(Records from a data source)
######

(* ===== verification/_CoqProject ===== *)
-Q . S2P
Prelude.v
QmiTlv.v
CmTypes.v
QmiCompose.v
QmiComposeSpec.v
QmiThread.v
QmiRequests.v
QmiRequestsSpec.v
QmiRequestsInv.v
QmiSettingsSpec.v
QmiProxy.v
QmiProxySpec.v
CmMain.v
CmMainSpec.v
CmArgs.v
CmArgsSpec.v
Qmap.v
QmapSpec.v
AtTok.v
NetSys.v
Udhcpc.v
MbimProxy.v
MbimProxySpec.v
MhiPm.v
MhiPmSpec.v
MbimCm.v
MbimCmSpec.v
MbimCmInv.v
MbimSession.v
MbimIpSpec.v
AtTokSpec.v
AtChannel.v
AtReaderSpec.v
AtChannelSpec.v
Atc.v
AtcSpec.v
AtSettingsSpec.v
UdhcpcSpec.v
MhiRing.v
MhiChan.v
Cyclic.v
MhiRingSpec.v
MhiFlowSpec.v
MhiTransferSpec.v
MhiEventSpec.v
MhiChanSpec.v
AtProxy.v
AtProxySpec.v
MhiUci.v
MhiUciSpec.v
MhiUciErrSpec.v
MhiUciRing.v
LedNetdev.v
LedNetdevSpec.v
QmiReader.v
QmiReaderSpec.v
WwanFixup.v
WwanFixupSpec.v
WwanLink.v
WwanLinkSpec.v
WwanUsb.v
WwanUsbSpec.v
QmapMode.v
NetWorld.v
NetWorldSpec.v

######

* _Exercise directions_
Retype the portion of the data above that starts on the line with "CmMainSpec.v" and finishes on the line with "AtSettingsSpec.v", including both of those lines.

* _Response_
CmMainSpec.v
CmArgs.v
CmArgsSpec.v
Qmap.v
QmapSpec.v
AtTok.v
NetSys.v
Udhcpc.v
MbimProxy.v
MbimProxySpec.v
MhiPm.v
MhiPmSpec.v
MbimCm.v
MbimCmSpec.v
MbimCmInv.v
MbimSession.v
MbimIpSpec.v
AtTokSpec.v
AtChannel.v
AtReaderSpec.v
AtChannelSpec.v
Atc.v
AtcSpec.v
AtSettingsSpec.v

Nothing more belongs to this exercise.